In the data below, one line contains "let z := Z.of_N c in" and a later one contains "in_range 9 13". Print both, with every line between them, exactly and alone.

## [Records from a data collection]
* * * * *

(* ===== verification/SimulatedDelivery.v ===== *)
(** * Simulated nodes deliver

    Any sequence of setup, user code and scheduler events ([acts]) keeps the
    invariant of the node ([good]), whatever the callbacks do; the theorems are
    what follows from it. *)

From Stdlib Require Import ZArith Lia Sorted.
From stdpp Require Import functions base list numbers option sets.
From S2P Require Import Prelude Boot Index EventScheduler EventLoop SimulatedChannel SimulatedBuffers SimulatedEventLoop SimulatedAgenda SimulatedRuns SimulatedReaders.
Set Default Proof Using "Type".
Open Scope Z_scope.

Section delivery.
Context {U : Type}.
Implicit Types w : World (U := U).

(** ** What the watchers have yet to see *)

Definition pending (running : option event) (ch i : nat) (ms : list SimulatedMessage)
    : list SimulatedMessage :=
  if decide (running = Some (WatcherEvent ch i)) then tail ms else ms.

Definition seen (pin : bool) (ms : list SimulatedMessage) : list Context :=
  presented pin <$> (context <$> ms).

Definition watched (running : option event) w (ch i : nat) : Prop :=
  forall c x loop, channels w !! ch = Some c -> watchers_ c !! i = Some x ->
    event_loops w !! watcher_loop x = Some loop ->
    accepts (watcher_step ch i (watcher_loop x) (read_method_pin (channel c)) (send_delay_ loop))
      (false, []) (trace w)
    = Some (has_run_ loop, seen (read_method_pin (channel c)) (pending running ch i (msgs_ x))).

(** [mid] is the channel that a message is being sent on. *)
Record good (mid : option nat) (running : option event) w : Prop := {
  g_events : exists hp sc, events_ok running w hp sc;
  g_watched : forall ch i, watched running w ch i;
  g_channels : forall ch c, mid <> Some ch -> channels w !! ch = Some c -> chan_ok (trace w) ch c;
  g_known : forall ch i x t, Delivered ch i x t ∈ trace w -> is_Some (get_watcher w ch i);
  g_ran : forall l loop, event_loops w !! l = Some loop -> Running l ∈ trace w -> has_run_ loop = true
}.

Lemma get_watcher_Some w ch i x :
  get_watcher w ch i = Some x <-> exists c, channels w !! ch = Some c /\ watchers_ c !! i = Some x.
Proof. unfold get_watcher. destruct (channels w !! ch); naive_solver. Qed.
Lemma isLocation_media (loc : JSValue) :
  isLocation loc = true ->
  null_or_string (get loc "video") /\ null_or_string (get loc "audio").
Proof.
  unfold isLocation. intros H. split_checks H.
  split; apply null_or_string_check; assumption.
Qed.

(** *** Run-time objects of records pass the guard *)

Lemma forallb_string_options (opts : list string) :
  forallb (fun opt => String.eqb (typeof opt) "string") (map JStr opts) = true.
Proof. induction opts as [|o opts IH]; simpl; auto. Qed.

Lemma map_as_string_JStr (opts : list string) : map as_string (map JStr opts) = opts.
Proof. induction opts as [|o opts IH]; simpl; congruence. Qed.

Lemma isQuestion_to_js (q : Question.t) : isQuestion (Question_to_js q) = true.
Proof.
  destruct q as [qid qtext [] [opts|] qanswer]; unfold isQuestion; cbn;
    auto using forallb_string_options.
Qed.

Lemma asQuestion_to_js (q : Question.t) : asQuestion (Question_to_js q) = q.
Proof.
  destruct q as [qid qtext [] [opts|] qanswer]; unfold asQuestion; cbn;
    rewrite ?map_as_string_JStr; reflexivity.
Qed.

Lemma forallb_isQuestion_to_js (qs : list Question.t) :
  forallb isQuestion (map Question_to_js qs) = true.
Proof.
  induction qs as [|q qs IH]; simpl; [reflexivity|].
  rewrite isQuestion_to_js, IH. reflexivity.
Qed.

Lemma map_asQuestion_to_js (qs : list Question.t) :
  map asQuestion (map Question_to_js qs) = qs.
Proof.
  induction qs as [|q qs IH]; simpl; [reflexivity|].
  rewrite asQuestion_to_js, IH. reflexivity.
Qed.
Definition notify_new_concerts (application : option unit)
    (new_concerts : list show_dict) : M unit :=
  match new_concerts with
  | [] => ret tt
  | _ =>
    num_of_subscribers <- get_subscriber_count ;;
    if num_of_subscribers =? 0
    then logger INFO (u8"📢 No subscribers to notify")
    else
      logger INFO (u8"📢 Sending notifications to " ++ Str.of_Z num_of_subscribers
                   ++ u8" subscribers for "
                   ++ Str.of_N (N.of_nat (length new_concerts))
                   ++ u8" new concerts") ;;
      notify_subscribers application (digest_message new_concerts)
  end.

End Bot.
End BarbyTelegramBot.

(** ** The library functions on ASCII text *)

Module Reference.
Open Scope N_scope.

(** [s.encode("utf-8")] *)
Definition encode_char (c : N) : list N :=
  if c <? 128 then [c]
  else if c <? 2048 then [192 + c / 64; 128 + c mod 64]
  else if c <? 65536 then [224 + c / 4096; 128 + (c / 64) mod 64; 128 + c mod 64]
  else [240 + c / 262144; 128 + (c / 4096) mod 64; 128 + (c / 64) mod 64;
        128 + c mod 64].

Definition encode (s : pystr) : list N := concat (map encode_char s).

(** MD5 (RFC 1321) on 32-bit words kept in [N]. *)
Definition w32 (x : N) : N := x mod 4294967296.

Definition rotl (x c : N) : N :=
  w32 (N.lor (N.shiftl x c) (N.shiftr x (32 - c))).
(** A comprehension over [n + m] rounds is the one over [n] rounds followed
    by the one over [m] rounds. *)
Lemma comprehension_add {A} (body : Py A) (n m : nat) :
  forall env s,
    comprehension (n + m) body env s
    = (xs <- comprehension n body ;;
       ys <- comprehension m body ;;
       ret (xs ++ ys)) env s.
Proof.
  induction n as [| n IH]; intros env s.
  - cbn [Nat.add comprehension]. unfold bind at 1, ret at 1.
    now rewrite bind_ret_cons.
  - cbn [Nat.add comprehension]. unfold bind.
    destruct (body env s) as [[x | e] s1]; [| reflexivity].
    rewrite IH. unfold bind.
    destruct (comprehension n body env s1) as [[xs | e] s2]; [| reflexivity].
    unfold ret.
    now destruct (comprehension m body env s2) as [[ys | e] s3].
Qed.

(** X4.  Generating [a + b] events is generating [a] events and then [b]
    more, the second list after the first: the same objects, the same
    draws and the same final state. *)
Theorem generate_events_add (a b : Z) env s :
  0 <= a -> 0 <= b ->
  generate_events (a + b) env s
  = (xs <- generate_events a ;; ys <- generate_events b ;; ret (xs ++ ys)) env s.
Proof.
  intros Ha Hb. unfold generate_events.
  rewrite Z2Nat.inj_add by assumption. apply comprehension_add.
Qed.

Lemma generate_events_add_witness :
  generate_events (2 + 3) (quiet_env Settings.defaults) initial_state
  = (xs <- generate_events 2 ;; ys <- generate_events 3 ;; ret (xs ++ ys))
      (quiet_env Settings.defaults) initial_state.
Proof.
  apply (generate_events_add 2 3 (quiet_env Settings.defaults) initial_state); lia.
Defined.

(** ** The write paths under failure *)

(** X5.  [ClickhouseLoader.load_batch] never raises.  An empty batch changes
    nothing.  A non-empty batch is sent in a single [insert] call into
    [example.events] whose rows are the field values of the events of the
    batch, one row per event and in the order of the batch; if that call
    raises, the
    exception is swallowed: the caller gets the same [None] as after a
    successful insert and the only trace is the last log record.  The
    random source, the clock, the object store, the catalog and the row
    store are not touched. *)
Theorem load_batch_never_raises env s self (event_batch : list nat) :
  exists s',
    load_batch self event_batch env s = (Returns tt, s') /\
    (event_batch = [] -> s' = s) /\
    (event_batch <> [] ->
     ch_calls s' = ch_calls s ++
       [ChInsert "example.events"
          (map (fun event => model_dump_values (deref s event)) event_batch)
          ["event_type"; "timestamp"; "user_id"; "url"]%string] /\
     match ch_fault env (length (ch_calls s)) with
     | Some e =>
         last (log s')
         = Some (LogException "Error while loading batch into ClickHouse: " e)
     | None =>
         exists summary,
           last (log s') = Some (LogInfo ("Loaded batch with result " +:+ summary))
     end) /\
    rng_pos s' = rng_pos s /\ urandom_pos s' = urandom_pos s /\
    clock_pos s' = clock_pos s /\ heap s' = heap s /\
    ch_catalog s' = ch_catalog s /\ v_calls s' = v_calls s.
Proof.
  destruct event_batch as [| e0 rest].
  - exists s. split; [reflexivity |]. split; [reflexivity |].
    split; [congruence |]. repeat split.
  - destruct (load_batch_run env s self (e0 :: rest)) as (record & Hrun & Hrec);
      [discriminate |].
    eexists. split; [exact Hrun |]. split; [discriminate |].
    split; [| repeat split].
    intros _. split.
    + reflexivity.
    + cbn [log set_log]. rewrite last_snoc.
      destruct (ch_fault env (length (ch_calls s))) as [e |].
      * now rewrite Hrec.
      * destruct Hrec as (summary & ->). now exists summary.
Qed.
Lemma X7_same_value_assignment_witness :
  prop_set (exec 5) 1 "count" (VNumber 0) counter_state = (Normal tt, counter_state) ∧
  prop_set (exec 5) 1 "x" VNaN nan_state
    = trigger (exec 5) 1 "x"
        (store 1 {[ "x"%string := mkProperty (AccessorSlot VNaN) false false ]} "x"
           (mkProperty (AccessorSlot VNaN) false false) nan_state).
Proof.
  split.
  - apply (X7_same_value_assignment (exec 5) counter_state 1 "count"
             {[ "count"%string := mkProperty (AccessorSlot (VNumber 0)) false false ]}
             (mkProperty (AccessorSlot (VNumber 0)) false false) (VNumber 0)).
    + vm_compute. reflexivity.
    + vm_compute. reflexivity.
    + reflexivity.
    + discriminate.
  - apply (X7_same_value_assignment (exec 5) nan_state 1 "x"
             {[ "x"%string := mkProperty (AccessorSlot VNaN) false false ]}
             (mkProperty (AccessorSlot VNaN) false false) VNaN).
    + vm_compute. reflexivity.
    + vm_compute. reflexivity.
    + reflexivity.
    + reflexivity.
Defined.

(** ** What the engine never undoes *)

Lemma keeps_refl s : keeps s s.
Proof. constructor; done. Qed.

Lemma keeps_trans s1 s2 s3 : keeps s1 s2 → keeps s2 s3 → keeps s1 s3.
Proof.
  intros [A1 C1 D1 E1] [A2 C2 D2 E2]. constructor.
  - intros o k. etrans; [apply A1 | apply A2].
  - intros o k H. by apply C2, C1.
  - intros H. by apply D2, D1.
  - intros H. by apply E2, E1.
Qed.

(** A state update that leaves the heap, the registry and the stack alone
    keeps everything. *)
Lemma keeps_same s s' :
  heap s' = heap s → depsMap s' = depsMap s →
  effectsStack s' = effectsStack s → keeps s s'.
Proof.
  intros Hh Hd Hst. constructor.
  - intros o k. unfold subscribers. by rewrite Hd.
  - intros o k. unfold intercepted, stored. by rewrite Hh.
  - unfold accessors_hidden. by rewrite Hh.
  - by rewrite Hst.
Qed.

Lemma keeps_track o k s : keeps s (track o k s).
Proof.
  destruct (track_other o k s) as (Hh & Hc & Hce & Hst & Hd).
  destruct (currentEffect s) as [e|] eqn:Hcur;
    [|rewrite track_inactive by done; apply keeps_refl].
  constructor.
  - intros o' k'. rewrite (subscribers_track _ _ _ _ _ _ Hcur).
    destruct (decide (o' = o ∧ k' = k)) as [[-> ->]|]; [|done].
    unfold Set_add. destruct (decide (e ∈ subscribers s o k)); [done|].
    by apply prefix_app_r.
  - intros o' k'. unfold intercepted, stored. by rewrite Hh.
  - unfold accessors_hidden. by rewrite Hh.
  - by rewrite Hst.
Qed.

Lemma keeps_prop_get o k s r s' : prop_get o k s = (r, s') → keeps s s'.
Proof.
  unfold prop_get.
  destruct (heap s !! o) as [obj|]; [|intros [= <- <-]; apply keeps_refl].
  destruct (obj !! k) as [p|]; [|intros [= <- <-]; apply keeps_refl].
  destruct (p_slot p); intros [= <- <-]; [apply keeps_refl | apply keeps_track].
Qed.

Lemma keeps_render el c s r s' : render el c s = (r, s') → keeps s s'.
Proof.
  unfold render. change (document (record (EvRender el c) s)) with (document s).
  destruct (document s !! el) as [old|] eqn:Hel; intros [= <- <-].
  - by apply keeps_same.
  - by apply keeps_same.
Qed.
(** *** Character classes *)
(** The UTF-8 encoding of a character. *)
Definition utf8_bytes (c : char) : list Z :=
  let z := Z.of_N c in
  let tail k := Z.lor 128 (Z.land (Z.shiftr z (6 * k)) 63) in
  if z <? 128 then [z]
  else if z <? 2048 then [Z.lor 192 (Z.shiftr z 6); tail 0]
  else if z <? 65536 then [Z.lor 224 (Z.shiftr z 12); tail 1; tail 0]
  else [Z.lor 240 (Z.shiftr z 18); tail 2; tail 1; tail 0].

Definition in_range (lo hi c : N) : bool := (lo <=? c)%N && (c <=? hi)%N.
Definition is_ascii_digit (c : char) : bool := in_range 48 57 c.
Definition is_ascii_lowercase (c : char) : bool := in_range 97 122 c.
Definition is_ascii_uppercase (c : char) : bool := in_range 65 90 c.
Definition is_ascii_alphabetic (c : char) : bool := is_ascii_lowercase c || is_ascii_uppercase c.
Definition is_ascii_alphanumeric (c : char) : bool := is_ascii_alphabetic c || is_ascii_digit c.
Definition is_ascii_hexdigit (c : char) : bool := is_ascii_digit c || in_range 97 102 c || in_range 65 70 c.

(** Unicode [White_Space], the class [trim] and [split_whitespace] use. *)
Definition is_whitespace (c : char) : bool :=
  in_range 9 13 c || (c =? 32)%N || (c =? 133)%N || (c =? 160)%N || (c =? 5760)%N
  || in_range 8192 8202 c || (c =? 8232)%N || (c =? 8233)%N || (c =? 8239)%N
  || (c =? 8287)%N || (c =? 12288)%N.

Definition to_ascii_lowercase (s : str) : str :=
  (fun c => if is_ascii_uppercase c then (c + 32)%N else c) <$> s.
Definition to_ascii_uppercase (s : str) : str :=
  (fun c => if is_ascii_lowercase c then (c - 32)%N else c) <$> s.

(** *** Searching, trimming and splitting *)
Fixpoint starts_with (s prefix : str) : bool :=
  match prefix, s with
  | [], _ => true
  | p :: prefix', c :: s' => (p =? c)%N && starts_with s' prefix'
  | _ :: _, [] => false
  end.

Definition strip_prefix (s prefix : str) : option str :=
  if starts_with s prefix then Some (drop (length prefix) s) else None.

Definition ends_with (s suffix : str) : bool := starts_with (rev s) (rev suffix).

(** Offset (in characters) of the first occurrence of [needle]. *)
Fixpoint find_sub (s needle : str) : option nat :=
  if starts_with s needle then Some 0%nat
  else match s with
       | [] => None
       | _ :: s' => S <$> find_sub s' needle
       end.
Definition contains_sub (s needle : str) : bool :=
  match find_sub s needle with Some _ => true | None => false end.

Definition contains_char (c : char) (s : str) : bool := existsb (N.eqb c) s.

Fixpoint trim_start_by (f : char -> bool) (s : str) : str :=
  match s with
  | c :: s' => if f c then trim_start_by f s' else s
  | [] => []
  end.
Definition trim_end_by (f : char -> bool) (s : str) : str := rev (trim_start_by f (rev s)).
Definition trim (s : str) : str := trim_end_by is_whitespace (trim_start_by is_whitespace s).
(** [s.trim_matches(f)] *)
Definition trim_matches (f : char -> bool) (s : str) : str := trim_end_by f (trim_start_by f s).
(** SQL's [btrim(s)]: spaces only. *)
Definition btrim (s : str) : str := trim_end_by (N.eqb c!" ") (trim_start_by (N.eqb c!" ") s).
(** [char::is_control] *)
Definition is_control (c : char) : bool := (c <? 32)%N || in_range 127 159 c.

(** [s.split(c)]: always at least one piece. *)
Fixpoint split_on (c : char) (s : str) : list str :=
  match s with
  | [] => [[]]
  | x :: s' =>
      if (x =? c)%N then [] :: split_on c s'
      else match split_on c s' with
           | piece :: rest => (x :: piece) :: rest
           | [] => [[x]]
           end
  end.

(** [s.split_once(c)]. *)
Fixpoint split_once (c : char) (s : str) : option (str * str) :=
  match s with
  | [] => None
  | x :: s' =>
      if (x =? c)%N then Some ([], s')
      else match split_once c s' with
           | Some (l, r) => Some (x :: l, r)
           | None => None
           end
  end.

* * * * *

## [ANSWER FOR THIS EXERCISE]
  let z := Z.of_N c in
  let tail k := Z.lor 128 (Z.land (Z.shiftr z (6 * k)) 63) in
  if z <? 128 then [z]
  else if z <? 2048 then [Z.lor 192 (Z.shiftr z 6); tail 0]
  else if z <? 65536 then [Z.lor 224 (Z.shiftr z 12); tail 1; tail 0]
  else [Z.lor 240 (Z.shiftr z 18); tail 2; tail 1; tail 0].

Definition in_range (lo hi c : N) : bool := (lo <=? c)%N && (c <=? hi)%N.
Definition is_ascii_digit (c : char) : bool := in_range 48 57 c.
Definition is_ascii_lowercase (c : char) : bool := in_range 97 122 c.
Definition is_ascii_uppercase (c : char) : bool := in_range 65 90 c.
Definition is_ascii_alphabetic (c : char) : bool := is_ascii_lowercase c || is_ascii_uppercase c.
Definition is_ascii_alphanumeric (c : char) : bool := is_ascii_alphabetic c || is_ascii_digit c.
Definition is_ascii_hexdigit (c : char) : bool := is_ascii_digit c || in_range 97 102 c || in_range 65 70 c.

(** Unicode [White_Space], the class [trim] and [split_whitespace] use. *)
Definition is_whitespace (c : char) : bool :=
  in_range 9 13 c || (c =? 32)%N || (c =? 133)%N || (c =? 160)%N || (c =? 5760)%N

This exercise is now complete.